##### Recorded data #####

(** * Shimmer: the image-to-sound synthesis engine

    A shallow embedding of the engine's TypeScript sources and the
    properties its specification states about them.

    - [JS]        JavaScript numbers (exact rationals extended with NaN)
    - [Analyzer]  src/engine/imageAnalyzer.ts
    - [Frequency] src/utils/frequencyUtils.ts
    - [WebAudio]  the automation timeline of an AudioParam
    - [Granular]  GranularEngine
    - [Effects]   EffectsChain
    - [LayerNode] src/engine/AudioLayerNode.ts
    - [Scheduler] src/engine/animationLoop.ts

    Numbers.  A JavaScript [number] is modelled as an exact rational or
    NaN: the rounding of IEEE-754 doubles is not modelled, and the two
    infinities are not represented.  Every result of an arithmetic
    operation is stored in lowest terms ([Qred]), so that two results are
    equal as terms exactly when they are equal as rationals. *)

From Stdlib Require Import QArith Qround Qabs Qreduction Qminmax ZArith Lia Lqa Bool
  Strings.Byte Sorted.
From Stdlib Require Import Qpower.
From stdpp Require Import gmap strings list pretty.

(* ================================================================== *)
(** * JavaScript numbers *)
(* ================================================================== *)

Module JS.

Local Open Scope Q_scope.

Inductive num : Type :=
| Num (q : Q)
| NaN.

Arguments Num q%_Q.

Definition Qltb (x y : Q) : bool := negb (Qle_bool y x).

(** [Math.trunc] on rationals: rounding toward zero. *)
Definition Qtrunc (x : Q) : Z :=
  if Qltb x 0 then (- Qfloor (- x))%Z else Qfloor x.

Definition lift1 (f : Q -> Q) (a : num) : num :=
  match a with
  | Num x => Num (Qred (f x))
  | NaN => NaN
  end.

Definition lift2 (f : Q -> Q -> Q) (a b : num) : num :=
  match a, b with
  | Num x, Num y => Num (Qred (f x y))
  | _, _ => NaN
  end.

Definition add : num -> num -> num := lift2 Qplus.
Definition sub : num -> num -> num := lift2 Qminus.
Definition mul : num -> num -> num := lift2 Qmult.

(** [a / b].  [0 / 0] is NaN.  A non-zero dividend over zero would be an
    infinity, which the model does not represent; it is NaN here too. *)
Definition div (a b : num) : num :=
  match a, b with
  | Num x, Num y => if Qeq_bool y 0 then NaN else Num (Qred (x / y))
  | _, _ => NaN
  end.

(** [a % b]: the remainder has the sign of the dividend. *)
Definition rem (a b : num) : num :=
  match a, b with
  | Num x, Num y =>
      if Qeq_bool y 0 then NaN
      else Num (Qred (x - y * inject_Z (Qtrunc (x / y))))
  | _, _ => NaN
  end.

(** Comparisons are false as soon as one side is NaN. *)
Definition ltb (a b : num) : bool :=
  match a, b with
  | Num x, Num y => Qltb x y
  | _, _ => false
  end.

Definition leb (a b : num) : bool :=
  match a, b with
  | Num x, Num y => Qle_bool x y
  | _, _ => false
  end.

Definition gtb (a b : num) : bool := ltb b a.
Definition geb (a b : num) : bool := leb b a.

(** [a === b] *)
Definition eqb (a b : num) : bool :=
  match a, b with
  | Num x, Num y => Qeq_bool x y
  | _, _ => false
  end.

(** [Math.min] and [Math.max] return NaN if any argument is NaN. *)
Definition min (a b : num) : num :=
  match a, b with
  | Num x, Num y => Num (if Qle_bool x y then x else y)
  | _, _ => NaN
  end.

Definition max (a b : num) : num :=
  match a, b with
  | Num x, Num y => Num (if Qle_bool x y then y else x)
  | _, _ => NaN
  end.

Definition floor (a : num) : num :=
  match a with
  | Num x => Num (inject_Z (Qfloor x))
  | NaN => NaN
  end.

Definition abs (a : num) : num :=
  match a with
  | Num x => Num (Qabs x)
  | NaN => NaN
  end.

Definition of_Z (z : Z) : num := Num (inject_Z z).
Definition of_nat (n : nat) : num := of_Z (Z.of_nat n).

Definition is_num (a : num) : bool :=
  match a with
  | Num _ => true
  | NaN => false
  end.

(** Equality of numbers as values: rationals up to [Qeq], NaN with itself. *)
Definition same (a b : num) : Prop :=
  match a, b with
  | Num x, Num y => x == y
  | NaN, NaN => True
  | _, _ => False
  end.

(** The order on numbers that are not NaN. *)
Definition le (a b : num) : Prop :=
  match a, b with
  | Num x, Num y => x <= y
  | _, _ => False
  end.

Definition lt (a b : num) : Prop :=
  match a, b with
  | Num x, Num y => x < y
  | _, _ => False
  end.

(** [arr[i]] on an array of numbers used in arithmetic: [undefined]
    behaves as NaN. *)
Definition index (arr : list num) (i : nat) : num :=
  match arr !! i with
  | Some v => v
  | None => NaN
  end.

(** [Math.round]: the nearest integer, halves rounded up. *)
Definition round (a : num) : num :=
  match a with
  | Num x => Num (inject_Z (Qfloor (x + (1#2))))
  | NaN => NaN
  end.

(** [arr[k]] for a number [k]: the element when [k] is an integer index
    in range, [undefined] (NaN in arithmetic) otherwise. *)
Definition get (arr : list num) (k : num) : num :=
  match k with
  | Num q =>
      if Qeq_bool q (inject_Z (Qfloor q)) && Qle_bool 0 q
      then index arr (Z.to_nat (Qfloor q))
      else NaN
  | NaN => NaN
  end.

(** [Math.pow(2, k)].  Every exponent passed in the modelled code is the
    result of [Math.floor]; the power is taken at the integer part. *)
Definition pow2 (k : num) : num :=
  match k with
  | Num q => Num (Qred (Qpower 2 (Qfloor q)))
  | NaN => NaN
  end.

(** The integer [k] with [2^k <= x < 2^(k+1)], for [0 < x]. *)
Definition Qfloor_log2 (x : Q) : Z :=
  if Qle_bool 1 x then Z.log2 (Qfloor x)
  else (- Z.log2_up (Qceiling (/ x)))%Z.

(** [Math.floor(Math.log2(x))]; not a number unless [0 < x]. *)
Definition floor_log2 (a : num) : num :=
  match a with
  | Num x => if Qltb 0 x then Num (inject_Z (Qfloor_log2 x)) else NaN
  | NaN => NaN
  end.

End JS.

Declare Scope js_scope.
Delimit Scope js_scope with js.
Bind Scope js_scope with JS.num.
Infix "+" := JS.add : js_scope.
Infix "-" := JS.sub : js_scope.
Infix "*" := JS.mul : js_scope.
Infix "/" := JS.div : js_scope.
Infix "mod" := JS.rem : js_scope.
Infix "<?" := JS.ltb : js_scope.
Infix "<=?" := JS.leb : js_scope.
Infix ">?" := JS.gtb : js_scope.
Infix ">=?" := JS.geb : js_scope.
Infix "=?" := JS.eqb : js_scope.
Abbreviation Num := JS.Num.
Abbreviation NaN := JS.NaN.
Abbreviation num := JS.num.

(* ================================================================== *)
(** * imageAnalyzer.ts *)
(* ================================================================== *)

Module Analyzer.

Local Open Scope js_scope.

Inductive ScaleType : Type :=
| major | minor | pentatonic | wholetone | chromatic.

Inductive ArchetypeId : Type :=
| tonal | rhythmic | textural | sub | spectral | chromatic_noise.

#[global] Instance ArchetypeId_eq_dec : EqDecision ArchetypeId.
Proof. solve_decision. Defined.

#[global] Instance ScaleType_eq_dec : EqDecision ScaleType.
Proof. solve_decision. Defined.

#####

• _Work to be completed_: Copy every line of the data above, beginning with the first and ending with the line that contains "extended with NaN)", and give nothing more.

• _Expected answer_:
(** * Shimmer: the image-to-sound synthesis engine

    A shallow embedding of the engine's TypeScript sources and the
    properties its specification states about them.

    - [JS]        JavaScript numbers (exact rationals extended with NaN)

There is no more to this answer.